In this guide, we will help you configure L2TP on your Linux system, step-by-step with pictures. Scroll down for more details.
Setting-up L2TP/IPsec on Linux
1- First, you need to install “network-manager-l2tp” from Ubuntu’s Personal Package Archives (PPA).

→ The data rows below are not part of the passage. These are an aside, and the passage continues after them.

(** [activ_stack]: the hottest activation first, the root last; it is not empty
    while the machine runs, and the root stays when it is finished.  [events]:
    the last first. *)
Record State := mkState {
  activ_stack : list activation;
  max_stack_size : Z;
  root_activ_vector : Z;
  ticks_remaining : Z;
  interpreter_is_running : bool;
  handler : option bytes;             (* handler_verb_name *)
  handler_verb_args : Var;
  database : db;
  options : option_cache;
  the_tasks : tasks;
  clock : Z;
  random : list Z;
  data : gmap Z bi_func_data;
  next_data : Z;                      (* an address that was never used *)
  events : list event
}.

Definition with_activ_stack (l : list activation) (s : State) : State :=
  let 'mkState _ m r t i h ha d o ts c rn da nd ev := s in mkState l m r t i h ha d o ts c rn da nd ev.
Definition with_root (m r : Z) (s : State) : State :=
  let 'mkState l _ _ t i h ha d o ts c rn da nd ev := s in mkState l m r t i h ha d o ts c rn da nd ev.
Definition with_ticks (t : Z) (s : State) : State :=
  let 'mkState l m r _ i h ha d o ts c rn da nd ev := s in mkState l m r t i h ha d o ts c rn da nd ev.
Definition with_running (i : bool) (s : State) : State :=
  let 'mkState l m r t _ h ha d o ts c rn da nd ev := s in mkState l m r t i h ha d o ts c rn da nd ev.
Definition with_handler (h : option bytes) (ha : Var) (s : State) : State :=
  let 'mkState l m r t i _ _ d o ts c rn da nd ev := s in mkState l m r t i h ha d o ts c rn da nd ev.
Definition with_database (d : db) (s : State) : State :=
  let 'mkState l m r t i h ha _ o ts c rn da nd ev := s in mkState l m r t i h ha d o ts c rn da nd ev.
Definition with_tasks (ts : tasks) (rn : list Z) (s : State) : State :=
  let 'mkState l m r t i h ha d o _ c _ da nd ev := s in mkState l m r t i h ha d o ts c rn da nd ev.
Definition with_data (da : gmap Z bi_func_data) (nd : Z) (s : State) : State :=
  let 'mkState l m r t i h ha d o ts c rn _ _ ev := s in mkState l m r t i h ha d o ts c rn da nd ev.
Definition with_events (ev : list event) (s : State) : State :=
  let 'mkState l m r t i h ha d o ts c rn da nd _ := s in mkState l m r t i h ha d o ts c rn da nd ev.

(** *** Computations *)

Definition V (A : Type) : Type := State -> option (A * State).
#[export] Instance V_ret : MRet V := fun A a s => Some (a, s).
#[export] Instance V_bind : MBind V := fun A B f m s => match m s with Some (a, s) => f a s | None => None end.

Definition vpanic {A} : V A := fun _ => None.
Definition vget {A} (f : State -> A) : V A := fun s => Some (f s, s).
Definition vmodify (f : State -> State) : V unit := fun s => Some (tt, f s).
(** A computation without effect on the machine that may panic. *)
Definition lift {A} (x : option A) : V A := fun s => match x with Some a => Some (a, s) | None => None end.
Definition reads_db {A} (f : db -> option A) : V A := d ← vget database; lift (f d).
Definition writes_db {A} (f : db -> option (db * A)) : V A :=
  d ← vget database; '(d, a) ← lift (f d); vmodify (with_database d);; mret a.

Definition emit (e : event) : V unit := vmodify (fun s => with_events (e :: events s) s).
Definition oklog (line : bytes) : V unit := emit (Log line).

Definition top_activ_stack (s : State) : Z := Z.of_nat (length (activ_stack s)) - 1.

(** [RUN_ACTIV] *)
Definition run_activ : V activation := l ← vget activ_stack; lift (head l).
Definition update_run_activ (f : activation -> activation) : V unit :=
  l ← vget activ_stack;
  match l with [] => vpanic | a :: l => vmodify (with_activ_stack (f a :: l)) end.

(** A value on the stack of the running activation, which has room for so many. *)
Definition push_value (v : Var) : V unit :=
  a ← run_activ;
  if Z.of_nat (length (a_rt_stack a)) <? rt_stack_room a
  then update_run_activ (set_rt_stack (v :: a_rt_stack a)) else vpanic.

Definition caller : V Z := a ← run_activ; mret (a_this a).

(** [alloc_data] and [free_data]: the use of freed memory is a panic. *)
Definition alloc_data (x : bi_func_data) : V Z :=
  n ← vget next_data; m ← vget data;
  vmodify (with_data (<[n := x]> m) (n + 1));; mret n.
Definition free_data (p : Z) : V unit :=
  m ← vget data; n ← vget next_data;
  match m !! p with None => vpanic | Some _ => vmodify (with_data (delete p m) n) end.
Definition read_data (p : Z) : V bi_func_data := m ← vget data; lift (m !! p).

(** *** Calling verbs *)

Section Calls.
(** The program of verbs without one, which program.c makes at the start; whether
    the pointer to the name that is called is that to the names of a verb. *)
Context (null : Program) (same : Verbdef -> bool).

Definition push_activation (a : activation) : V bool :=
  s ← vget (fun s => s);
  if top_activ_stack s <? max_stack_size s - 1
  then vmodify (with_activ_stack (a :: activ_stack s));; mret true else mret false.
(* ===== verification/Eval.v ===== *)
(** * What expressions mean, and that their code computes it

    [eval] evaluates an expression directly on its tree, from left to right:
    variables and assignments to them, literals, lists, indexing and [$],
    properties, the operators, the logical operators and conditionals.  Calls,
    which run other programs, and assignments to places are left out.  The
    instructions that the code generator emits, run on the machine from where
    they are, compute the same. *)

From Stdlib Require Import Floats.SpecFloat.
From S2P Require Import Prelude Utf CString Values Functions Lists Numbers Db Properties PropBuiltins Ast CodeGen CodeSpec CodeProof CodeStmts Decompile DecompileProof Activation InputQueue Tasks Machine Run.

(** ** Definitions *)

#[export] Instance logic_kind_eq_dec : EqDecision logic_kind.
Proof. solve_decision. Defined.

(** A value, or an error; [quota]: an error that ends the task when it is
    E_QUOTA, unless the server is told otherwise. *)
Inductive res (A : Type) := Val (a : A) | Err (quota : bool) (e : error).
Arguments Val {A} a.
Arguments Err {A} quota e.

(** An error as the value of an expression. *)
Definition answer (quota : bool) (v : Var) : res Var := match v with VErr e => Err quota e | _ => Val v end.
Definition num_val (b : bool) : Var := VInt (if b then 1 else 0).

Section Values.
Context (fmod : spec_float -> spec_float -> spec_float) (pow : spec_float -> spec_float -> spec_float * bool).

Definition numeric (f : Var -> Var -> option Var) (lhs rhs : Var) : option (res Var) :=
  if int_or_float lhs && int_or_float rhs then answer false <$> f lhs rhs else Some (Err false E_TYPE).
Definition bits (f : Z -> Z -> Z) (lhs rhs : Var) : option (res Var) :=
  match lhs, rhs with VInt a, VInt b => Some (Val (VInt (f a b))) | _, _ => Some (Err false E_TYPE) end.
Definition shift (f : Z -> Z -> option Z) (lhs rhs : Var) : option (res Var) :=
  match lhs, rhs with
  | VInt a, VInt b =>
      if (b <? 0) || (64 <=? uwrap 64 b) then Some (Err false E_INVARG) else n ← f a b; Some (Val (VInt n))
  | _, _ => Some (Err false E_TYPE)
  end.

Definition binary_value (o : option_cache) (kind : binary_kind) (lhs rhs : Var) : option (res Var) :=
  match kind with
  | EXPR_PLUS =>
      match lhs, rhs with
      | VStr l, VStr r =>
          Some (if SVO_MAX_STRING_CONCAT o <? int (int (Z.of_nat (length l)) + Z.of_nat (length r))
                then Err true E_QUOTA else Val (VStr (l ++ r)))
      | _, _ => if int_or_float lhs && int_or_float rhs then answer true <$> do_add lhs rhs else Some (Err true E_TYPE)
      end
  | EXPR_MINUS => numeric do_subtract lhs rhs
  | EXPR_TIMES => numeric do_multiply lhs rhs
  | EXPR_DIVIDE => numeric do_divide lhs rhs
  | EXPR_MOD => numeric (do_modulus fmod) lhs rhs
  | EXPR_EXP => answer false <$> do_power pow lhs rhs
  | EXPR_EQ => b ← equality rhs lhs false; Some (Val (num_val b))
  | EXPR_NE => b ← equality rhs lhs false; Some (Val (num_val (negb b)))
  | EXPR_LE => answer false <$> compare_le false lhs rhs
  | EXPR_GT => answer false <$> compare_le true lhs rhs
  | EXPR_GE => answer false <$> compare_le false rhs lhs
  | EXPR_LT => answer false <$> compare_le true rhs lhs
  | EXPR_IN =>
      match rhs with VList l => i ← ismember lhs l false; Some (Val (VInt i)) | _ => Some (Err false E_TYPE) end
  | EXPR_BITAND => bits Z.land lhs rhs
  | EXPR_BITXOR => bits Z.lxor lhs rhs
  | EXPR_BITOR => bits Z.lor lhs rhs
  | EXPR_SHL => shift (fun a b => Some (Num (Z.shiftl a b))) lhs rhs
  | EXPR_SHR => shift SHIFTR lhs rhs
  | EXPR_LSHR => shift LOGSHIFTR lhs rhs
  end.

Definition unary_value (kind : unary_kind) (arg : Var) : res Var :=
  match kind, arg with
  | EXPR_NOT, _ => Val (num_val (negb (is_true arg)))
  | EXPR_NEGATE, VInt n => Val (VInt (Num (- n)))
  | EXPR_NEGATE, VFloat f => Val (VFloat (SFopp f))
  | EXPR_COMPLEMENT, VInt n => Val (VInt (Z.lnot n))
  | _, _ => Err false E_TYPE
  end.

Definition ref_value (base index : Var) : option (res Var) :=
  match index, base with
  | VInt i, VList l => if (i <? 1) || (llen l <? i) then Some (Err false E_RANGE) else v ← aread l i; Some (Val v)
  | VInt i, VStr s =>
      if i <? 1 then Some (Err false E_RANGE)
      else
        bindex ← utf_byte_index s i;
        if Z.of_nat (length s) <? uwrap 64 bindex then Some (Err false E_RANGE)
        else r ← substr s bindex (bindex + clearance_utf (byte_at s (Z.to_nat (bindex - 1)))); Some (Val (VStr r))
  | _, _ => Some (Err false E_TYPE)
  end.

Definition range_value (base from to : Var) : option (res Var) :=
  match to, from, base with
  | VInt t, VInt f, VList l =>
      if rangeref_fails (llen l) f (Num (t + 1)) then Some (Err false E_RANGE)
      else r ← sublist l f (Num (t + 1)); Some (Val (VList r))
  | VInt t, VInt f, VStr s =>
      '(bfrom, bafter) ← utf_byte_range s (f, Num (t + 1));
      if rangeref_fails (Z.of_nat (length s)) bfrom bafter then Some (Err false E_RANGE)
      else r ← substr s bfrom bafter; Some (Val (VStr r))
  | _, _, _ => Some (Err false E_TYPE)
  end.

Definition length_value (base : Var) : option (res Var) :=
  match base with
  | VStr s => n ← memo_strlen_utf s; Some (Val (VInt n))
  | VList l => Some (Val (VInt (llen l)))
  | _ => Some (Err false E_TYPE)
  end.

(** What a list begins with. *)
Definition first_value (kind : Arg_Kind) (v : Var) : res Var :=
  match kind with
  | ARG_NORMAL => Val (VList [v])
  | ARG_SPLICE => match v with VList _ => Val v | _ => Err false E_TYPE end
  end.
(** The elements of a list so far, and one more or those of another list. *)
Definition add_tail (o : option_cache) (list_ tail : Var) : option (res Var) :=
  match list_ with
  | VList l =>
      if SVO_MAX_LIST_CONCAT o <=? llen l then Some (Err true E_QUOTA)
      else r ← listappend false l tail; Some (Val (VList r))
  | _ => Some (Err true E_TYPE)
  end.
Definition append (o : option_cache) (list_ tail : Var) : option (res Var) :=
  match tail, list_ with
  | VList t, VList l =>
      if SVO_MAX_LIST_CONCAT o <? llen l + llen t then Some (Err true E_QUOTA)
      else r ← listconcat l t; Some (Val (VList r))
  | _, _ => Some (Err true E_TYPE)
  end.

Definition prop_value_of (d : db) (o : option_cache) (progr : Z) (obj propname : Var) : option (res Var) :=
  match propname, obj with
  | VStr propname, VObj obj =>
      if negb (valid d obj) then Some (Err false E_INVIND)
      else r ← fetch_prop obj propname progr d o; Some (match r with inl e => Err false e | inr v => Val v end)
  | _, _ => Some (Err false E_TYPE)
  end.
End Values.

(** *** Evaluation *)

(** The expressions that are covered. *)
Fixpoint covered (e : Expr) : bool :=
  match e with
  | EXPR_VAR _ | EXPR_ID _ | EXPR_LENGTH => true
  | EXPR_PROP lhs rhs | EXPR_BINARY _ lhs rhs | EXPR_LOGIC _ lhs rhs | EXPR_INDEX lhs rhs => covered lhs && covered rhs
  | EXPR_UNARY _ e => covered e
  | EXPR_RANGE base from to => covered base && covered from && covered to
  | EXPR_COND condition consequent alternate => covered condition && covered consequent && covered alternate
  | EXPR_LIST args => covered_args args
  | EXPR_ASGN (EXPR_ID _) rhs => covered rhs
  | _ => false
  end
with covered_args (args : Arg_List) : bool :=
  match args with ANil => true | ACons _ e next => covered e && covered_args next end.

Section Eval.
Context (fmod : spec_float -> spec_float -> spec_float) (pow : spec_float -> spec_float -> spec_float * bool).
Context (d : db) (o : option_cache) (progr : Z) (debug : bool).

(** Without the debug bit errors are values like others. *)
Definition settle (r : res Var) : res Var :=
  match r with
  | Err quota e =>
      if debug || (quota && bool_decide (e = E_QUOTA) && negb (SVO_MAX_CONCAT_CATCHABLE o)) then r else Val (VErr e)
  | Val v => Val v
  end.

(** Computations on the variables. *)
Definition E (A : Type) : Type := list Var -> option (res A * list Var).
#[export] Instance E_ret : MRet E := fun A a env => Some (Val a, env).
#[export] Instance E_bind : MBind E := fun A B f m env =>
  match m env with
  | Some (Val a, env) => f a env
  | Some (Err quota e, env) => Some (Err quota e, env)
  | None => None
  end.
Definition result (r : option (res Var)) : E Var := fun env => r ← r; Some (settle r, env).

Definition var_value (env : list Var) (id : Z) : option (res Var) :=
  v ← env_get env id; Some (match v with VNone => Err false E_VARNF | _ => Val v end).

Definition assign (id : Z) (v : Var) : E Var := fun env =>
  match set_rt_env_var env id v with Some env => Some (Val v, env) | None => None end.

2- You can install “network-manager-l2tp” using the following command:
sudo add-apt-repository ppa:nm-l2tp/network-manager-l2tp sudo apt-get update sudo apt-get install network-manager-l2tp
3- Once the installation is complete, you need to configure the build using this command:
./configure \ --disable-static --prefix=/usr \ --sysconfdir=/etc --libdir=/usr/lib/x86_64-linux-gnu \ --libexecdir=/usr/lib/NetworkManager \ --localstatedir=/var \ --with-pppd-plugin-dir=/usr/lib/pppd/2.4.7
4- Next, make the build:
make sudo make install
5- Now, remove AppArmor IPsec settings:
sudo apparmor_parser -R /etc/apparmor.d/usr.lib.ipsec.charon sudo apparmor_parser -R /etc/apparmor.d/usr.lib.ipsec.stroke
6- Replace x2ltpd with libpcap:
sudo apt remove xl2tpd sudo apt install libpcap0.8-dev wget https://github.com/xelerance/xl2tpd/archive/v1.3.6/xl2tpd-1.3.6.tar.gz tar xvzf xl2tpd-1.3.6.tar.gz cd xl2tpd-1.3.6 make sudo make install
7- Restart your device to apply the changes you made.
8- Open Network Manager, the L2TP/IPsec VPN connection should now be available to use.
Congratultions! You have successfully configured L2TP/IPsec on Linux device.